Chief Digital Transformation OfficerJulie Waters
Improve
The HRA is a learning organisation
We’ve improved our organisational learning maturity including introducing a 70:20:10 blended learning approach, transforming our digital learning platform, offering an extensive range of management and leadership programmes, and completing a skills gap analysis.
We’ve focused on targeted equality, diversity and inclusion initiatives
We’ve redesigned our recruitment policy and guidance to improve good quality recruitment decisions by minimising the potential for bias, achieving disability confident leader status and introduced our dignity and respect policy, supported by an engaging respect video featuring colleagues and volunteers. This has supported our people to thrive, maintaining high levels of engagement throughout the organisation despite significant organisational change and external uncertainty.
We've also built on our existing practices, including introducing a series of ‘Let’s talk’ sessions.
We’ve developed our core functions to meet public sector standards
Including enhancements in our continuous improvement approach, purchase ordering, project and programme management, counter fraud and commercial disciplines.
We've enhanced and solidified our commitment to sustainability
By delivering on our environmental strategy goals in partnership with our staff-led 'Green Team', including essential reporting and monitoring.
More to do
As part of the work to develop our new strategy we’re creating a more cohesive framework that connects the strategy with capacity and capability planning, business planning and investment decisions.
We’re also planning to update our commercial strategy to reflect the changed regulatory environment and align with the Department of Health and Social Care’s strategy.
During the next strategy period we also plan to refresh other key documents including our People Strategy and our Estates Strategy.

Deputy Chief Executive and Director of FinanceKaren Williams
Developing our new strategy
Work to develop our new strategy is well underway.
We have identified a number of workstreams that cover the work we already know is important to do, like speeding up site set-up and promoting research transparency.
There are also workstreams for areas where there may be new opportunities for us to influence change.
We invited HRA staff, our Community and wider stakeholders to share their thoughts through surveys and meetings.

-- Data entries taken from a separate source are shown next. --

Lemma extpool_alloc_keeps ex s pn sz r s' : books ex s -> codec_mm_extpool_pool_alloc scatter_free_all s pn sz = Some (r, s') -> keeps ex s s'.
Proof.
  intros Hb H. unfold codec_mm_extpool_pool_alloc in H.
  match type of H with (mbind _ ?e) = _ => destruct e as [[a1 s1]|] eqn:H1; [|done] end. cbn [mbind option_bind] in H.
  assert (K1 : keeps ex s s1) by (destruct (_ && _) in H1; [by eapply pool_turns_keeps|by inv_some]).
  match type of H with (mbind _ ?e) = _ => destruct e as [[a2 s2]|] eqn:H2; [|done] end. cbn [mbind option_bind] in H.
  assert (K2 : keeps ex s1 s2).
  { destruct (_ <=? _) in H2; [inv_some; by apply keeps_refl, (keeps_books _ _ _ K1)|]. cbv zeta in H2.
    destruct (_ <? _) in H2; [|inv_some; by apply keeps_refl, (keeps_books _ _ _ K1)].
    clear H1. destruct (pool_alloc_turns _ _ _ _ _ _) as [[a3 s3]|] eqn:H3; [|done]. cbn [mbind option_bind] in H2. inv_some.
    eapply pool_turns_keeps; [exact (keeps_books _ _ _ K1)|exact H3]. }
  assert (K3 : forall s3, keeps ex s s3 -> forall b : bool,
    (s4 ← (if b then '(_, s) ← codec_mm_tvp_pool_protect s3 pn; Some s else Some s3); Some (a2, s4)) = Some (r, s') -> keeps ex s s').
  { intros s3 Hk b Hx. destruct b; cbn [mbind option_bind] in Hx; [|by inv_some]. destruct (codec_mm_tvp_pool_protect s3 pn) as [[q s4]|] eqn:Hp; [|done].
    cbn [mbind option_bind] in Hx. inv_some. eapply keeps_trans; [exact Hk|]. eapply protect_slots_keeps; [exact (keeps_books _ _ _ Hk)|exact Hp]. }
  eapply (K3 _ _ _ H). Unshelve. destruct (0 <? a2); [|by eapply keeps_trans].
  eapply keeps_trans; [exact K1|]. eapply keeps_trans; [exact K2|]. apply keeps_ext; try (by destruct pn). apply K2.
Qed.

Lemma enable_keeps s r s' : books [] s -> codec_mm_enable_tvp scatter_free_all s = Some (r, s') -> keeps [] s s'.
Proof.
  intros Hb H. unfold codec_mm_enable_tvp in H. destruct (_ =? _); [by inv_some|]. cbv zeta in H.
  destruct (_ =? 1); [|inv_some; by apply keeps_ext].
  destruct (codec_mm_extpool_pool_alloc _ _ _ _) as [[q s1]|] eqn:H1; [|done]. cbn [mbind option_bind] in H. inv_some.
  apply (extpool_alloc_keeps []) in H1; [|by apply (books_ext [] s)].
  eapply keeps_trans; [by apply keeps_ext; [..|exact Hb]|]. eapply keeps_trans; [exact H1|].
  apply keeps_ext; try done. exact (keeps_books _ _ _ H1).
Qed.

Informed by this feedback, we also held some workshops on specific areas – international working and partnership working.
On 14 March we held a workshop with our staff, members of the HRA community, HRA Board members and stakeholders to share the work we’ve been doing so far and to get feedback on our plans.
Using the feedback we received at the workshop we have moved to final phase of our strategy development - the ‘agree and launch phase’.
To help us make sure that we describe the work we’re planning to do in our strategy in the right way we’re involving members of the public, HRA staff, the HRA community and wider stakeholders to fine tune the wording.
We would like to say a huge thank you to everyone who has been involved in our work to develop our new strategy so far.
The feedback we have received has been invaluable and we are looking forward to launching our new strategy at an online event in July 2025.